Wednesday, June 22, 2022
Uvalde is ~80% Latinx w/ large immigrant pop. U.S CBP assisting w/ response b/c it’s the biggest law enforcement agency in area. The same officer involved in deportation of your family member could now be telling you your child has died…this is what systemic trauma looks like.— Thania Galvan, PhD (@ThaniaGalvanphd) May 25, 2022
Two massacres in Texas. Two DHS responses. Today, DHS said it won't conduct immigration enforcement activities in Uvalde. In 2021, ICE deported a woman who survived the El Paso massacre & helped prosecutors put together their case against the shooting. Will DHS keep its promise? pic.twitter.com/jrjnPKpzy4— César (@crimmigration) May 25, 2022
The approach of law enforcement and immigration enforcement agencies affect immigrant communities -- and their perception of agencies involved in that enforcement -- in distinctive ways.
During the administration of President Trump, a "zero tolerance" approach allowed for immigration enforcement anywhere and everywhere, even at courthouses where noncitizens handle their legal business. As a result, immigrant communities lived in fear of engaging in the tasks of daily life, such as going to work, taking their children to school or the doctor, or attending church. The Biden administration reversed that approach, prohibiting immigration enforcement at hospitals, schools, and a range of other “protected” areas.
The tragic gun deaths in Uvalde, Texas has Congress looking seriously at reform of the nation's gun safety laws. In the flood of news reports in the wake of the tragedy, I missed the immigration angle of the events in Uvalde. Isabela Diaz for Mother Jones succinctly lays out the issues:
"Hours after yet another mass shooting killed 19 children and two teachers at Robb Elementary School in Uvalde, Texas, desperate parents were still trying to find out if their kids were dead or alive. . . .
In a community like Uvalde, about 85 miles west of San Antonio and not far from the border with Mexico, the unfathomable grief and trauma might be further complicated by the fear of immigration enforcement. The immigration status of the victims and families continues to be rightfully undisclosed, but the school district’s population is 90 percent Hispanic, leading to concerns by immigrant rights advocates that the presence of Department of Homeland Security (DHS) agents might further traumatize relatives in mixed-status families seeking information from authorities and trying to reunite with their children.

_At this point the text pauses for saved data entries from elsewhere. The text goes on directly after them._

Lemma span_run cls (u : string) : forall rest,
  allBytes cls u = true -> stopsAt cls rest -> Go.span cls (u +:+ rest) = (u, rest).
Proof.
  induction u as [|a u IH]; intros rest Hall Hstop.
  - rewrite append_nil. destruct rest as [|b rest]; [reflexivity|].
    cbn [Go.span]. cbn in Hstop. rewrite Hstop. reflexivity.
  - cbn [allBytes] in Hall. apply andb_true_iff in Hall as [Ha Hu].
    rewrite append_cons. cbn [Go.span]. rewrite Ha, (IH rest Hu Hstop). reflexivity.
Qed.

(** What a match of [pre(C+)suf] says about the text. *)
Lemma findDelimited_sound pre cls suf s r :
  Go.findDelimited pre cls suf s = Some r ->
  r <> EmptyString /\ allBytes cls r = true /\
  exists a b, s = a +:+ pre +:+ r +:+ suf +:+ b /\ (suf = EmptyString -> stopsAt cls b).
Proof.
  unfold Go.findDelimited. intros H.
  apply leftmost_inv in H as (a & mid & -> & H).
  unfold Go.delimitedHere in H.
  destruct (Go.after pre mid) as [rest|] eqn:Ha; [|discriminate]. cbn in H.
  apply after_inv in Ha as ->.
  destruct (Go.span cls rest) as [run tl] eqn:Hs.
  destruct (span_spec _ _ _ _ Hs) as (-> & Hall & Hstop).
  destruct run as [|x run]; [discriminate|].
  destruct (Go.HasPrefix tl suf) eqn:Hp; [|discriminate].
  injection H as <-. apply HasPrefix_inv in Hp as [b ->].
  split; [discriminate|]. split; [exact Hall|].
  exists a, b. split; [reflexivity|]. intros ->. exact Hstop.
Qed.

(** A text that holds a match has one found. *)
Lemma findDelimited_complete pre cls suf a r b :
  r <> EmptyString -> allBytes cls r = true -> stopsAt cls (suf +:+ b) ->
  is_Some (Go.findDelimited pre cls suf (a +:+ pre +:+ r +:+ suf +:+ b)).
Proof.
  intros Hne Hall Hstop. unfold Go.findDelimited. apply leftmost_app.
  unfold Go.delimitedHere. rewrite after_app. cbn [mbind option_bind].
  rewrite (span_run cls r _ Hall Hstop).
  destruct r as [|x r]; [congruence|].
  rewrite HasPrefix_app. eexists; reflexivity.
Qed.

Lemma leftmost_skip {A} (here : string -> option A) a s :
  here (String a s) = None -> Go.leftmost here (String a s) = Go.leftmost here s.
Proof. intros H. cbn [Go.leftmost]. rewrite H. reflexivity. Qed.

(** A pattern that starts with the byte [x] matches nowhere in a text
    without [x], and the search moves on to what follows. *)
Lemma leftmost_past {A} (here : string -> option A) (x : ascii) (u t : string) :
  (forall a s, a <> x -> here (String a s) = None) ->
  countByte x u = O ->
  t <> EmptyString ->
  Go.leftmost here (u +:+ t) = Go.leftmost here t.
Proof.
  intros Hx Hu Ht. induction u as [|a u IH]; [reflexivity|].
  cbn [countByte] in Hu. destruct (decide (a = x)) as [->|Hne]; [discriminate|].
  rewrite append_cons, leftmost_skip by (apply Hx; exact Hne). apply IH. exact Hu.
Qed.

Lemma folderHere_amp a s :
  a <> "&"%char -> Go.delimitedHere "&m_folder=" Go.isIDByte EmptyString (String a s) = None.
Proof.
  intros Hne. unfold Go.delimitedHere. cbn [Go.after].
  destruct (decide ("&"%char = a)) as [<-|_]; [congruence|reflexivity].
Qed.

(** [X1] Round trip of the folder codec: for every id made of one or more
    bytes of [0-9a-zA-Z-], [folderIDFromLink] reads back from
    [folderLinkFromID id] exactly [id]. *)
Theorem folder_link_roundtrip id :
  id <> EmptyString -> allBytes Go.isIDByte id = true ->
  folderIDFromLink (folderLinkFromID id) = Ret id.
Proof.
  intros Hne Hall. unfold folderIDFromLink, Go.findDelimited.
  unfold folderLinkFromID, cgi. cbv [String.append].
  repeat (rewrite leftmost_skip by reflexivity).
  change (String "&" (String "m" (String "_" (String "f" (String "o" (String "l"
           (String "d" (String "e" (String "r" (String "=" ?x))))))))))
    with ("&m_folder=" +:+ x).
  match goal with |- context [Go.leftmost ?h (?p +:+ ?x)] =>
    assert (Hhere : h (p +:+ x) = Some id) end.
  { unfold Go.delimitedHere. rewrite after_app. cbn [mbind option_bind].
    rewrite <- (append_nil_r id) at 1. rewrite (span_run Go.isIDByte id EmptyString Hall I).
    destruct id; [congruence|reflexivity]. }
  unfold Go.leftmost. cbv [String.append] in Hhere |- *. rewrite Hhere. reflexivity.
Qed.

Lemma folder_link_roundtrip_witness :
  ("i2F-a9" <> EmptyString /\ allBytes Go.isIDByte "i2F-a9" = true) /\
  folderIDFromLink "/ibmcognos/cgi-bin/cognos.cgi?b_action=xts.run&m=portal/cc.xts&m_folder=i2F-a9" =
  Ret "i2F-a9".
Proof.
  assert (Hne : "i2F-a9" <> EmptyString) by discriminate.
  assert (Hall : allBytes Go.isIDByte "i2F-a9" = true) by reflexivity.
  split; [split; assumption|].
  exact (folder_link_roundtrip "i2F-a9" Hne Hall).
Defined.

(** [X2] When [folderIDFromLink] returns: exactly for a link that holds
    [&m_folder=] followed by a byte of [0-9a-zA-Z-].  The id it returns is
    then a whole run of such bytes behind an [&m_folder=] of the link: not
    empty, and ended by the end of the link or by a byte outside the class. *)
Theorem folderIDFromLink_returns link :
  (forall id,
     folderIDFromLink link = Ret id ->
     id <> EmptyString /\ allBytes Go.isIDByte id = true /\
     exists a b, link = a +:+ "&m_folder=" +:+ id +:+ b /\ stopsAt Go.isIDByte b) /\
  ((exists id, folderIDFromLink link = Ret id) <->
   (exists a x rest, link = a +:+ "&m_folder=" +:+ String x rest /\ Go.isIDByte x = true)).
Proof.
  assert (Hsound : forall id,
     folderIDFromLink link = Ret id ->
     id <> EmptyString /\ allBytes Go.isIDByte id = true /\
     exists a b, link = a +:+ "&m_folder=" +:+ id +:+ b /\ stopsAt Go.isIDByte b).
  { intros id H. unfold folderIDFromLink in H.
    destruct (Go.findDelimited _ _ _ link) as [r|] eqn:E; [|discriminate].
    injection H as <-. destruct (findDelimited_sound _ _ _ _ _ E) as (Hne & Hall & a & b & Hl & Hstop).
    split; [exact Hne|]. split; [exact Hall|]. exists a, b. split; [|apply Hstop; reflexivity].
    rewrite Hl. reflexivity. }
  split; [exact Hsound|]. split.
  - intros [id H]. destruct (Hsound id H) as (Hne & Hall & a & b & -> & _).
    destruct id as [|x id]; [congruence|]. cbn [allBytes] in Hall.
    apply andb_true_iff in Hall as [Hx _].
    exists a, x, (id +:+ b). split; [|exact Hx]. rewrite append_cons. reflexivity.
  - intros (a & x & rest & -> & Hx). unfold folderIDFromLink, Go.findDelimited.
    destruct (leftmost_app (Go.delimitedHere "&m_folder=" Go.isIDByte EmptyString) a
                ("&m_folder=" +:+ String x rest)) as [id Hid].
    + unfold Go.delimitedHere. rewrite after_app. cbn [mbind option_bind Go.span].
      rewrite Hx. destruct (Go.span Go.isIDByte rest) as [run tl].
      destruct tl; eexists; reflexivity.
    + exists id. rewrite Hid. reflexivity.
Qed.

Lemma folderIDFromLink_returns_witness :
  (exists a x rest,
     "/x?m=1&m_folder=ab-9&z=2" = a +:+ "&m_folder=" +:+ String x rest /\ Go.isIDByte x = true) /\
  folderIDFromLink "/x?m=1&m_folder=ab-9&z=2" = Ret "ab-9" /\
  ("ab-9" <> EmptyString /\ allBytes Go.isIDByte "ab-9" = true /\
   exists a b, "/x?m=1&m_folder=ab-9&z=2" = a +:+ "&m_folder=" +:+ "ab-9" +:+ b /\
               stopsAt Go.isIDByte b).
Proof.
  assert (H : folderIDFromLink "/x?m=1&m_folder=ab-9&z=2" = Ret "ab-9") by reflexivity.
  split; [exists "/x?m=1", "a"%char, "b-9&z=2"; split; reflexivity|].
  split; [exact H|].
  exact (proj1 (folderIDFromLink_returns "/x?m=1&m_folder=ab-9&z=2") "ab-9" H).
Defined.

Lemma QueryEscape_cons a t :
  Go.QueryEscape (String a t) = Go.QueryEscape (String a EmptyString) +:+ Go.QueryEscape t.
Proof. destruct a as [[] [] [] [] [] [] [] []]; reflexivity. Qed.

Lemma QueryEscape_byte a : allBytes escaped (Go.QueryEscape (String a EmptyString)) = true.
Proof. destruct a as [[] [] [] [] [] [] [] []]; reflexivity. Qed.

Lemma QueryEscape_escaped s : allBytes escaped (Go.QueryEscape s) = true.
Proof.
  induction s as [|a s IH]; [reflexivity|].
  rewrite QueryEscape_cons, allBytes_app, QueryEscape_byte, IH. reflexivity.
Qed.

Agents with Customs and Border Protection (CBP) . . . were among the first law enforcement to respond to the shooting. . . . Roughly 80 border patrol agents . . . were present at the scene. Among them were members of the SWAT-like elite team known as BORTAC, or Border Patrol Tactical Unit, who reportedly shot the 18-year-old gunmen. . . . [A] former CBP agent told the Guardian [after BORTAC's involvement in policing protests by the Trump administration] that, in her experience, BORTAC were among `the most violent and racist in all law enforcement.'”
The DHS released a statement on May 25 emphasizing that the agency would not be engaging in enforcement in Uvalde:
"U.S. Immigration and Customs Enforcement (ICE) and U.S. Customs and Border Protection (CBP) remind the public that sites that provide emergency response and relief are considered protected areas. To the fullest extent possible, ICE and CBP do not conduct immigration enforcement activities in protected areas such as along evacuation routes, sites used for sheltering or the distribution of emergency supplies, food or water, or registration sites for disaster-related assistance or the reunification of families and loved ones.
ICE and CBP provide emergency assistance to individuals regardless of their immigration status. DHS officials do not and will not pose as individuals providing emergency-related information as part of any enforcement activities.
The site of the tragedy in Uvalde, Texas is a protected area. To the fullest extent possible, ICE and CBP will not conduct immigration enforcement activities there so that individuals, regardless of immigration status, can seek assistance, reunify with family and loved ones, and otherwise address the tragedy that occurred."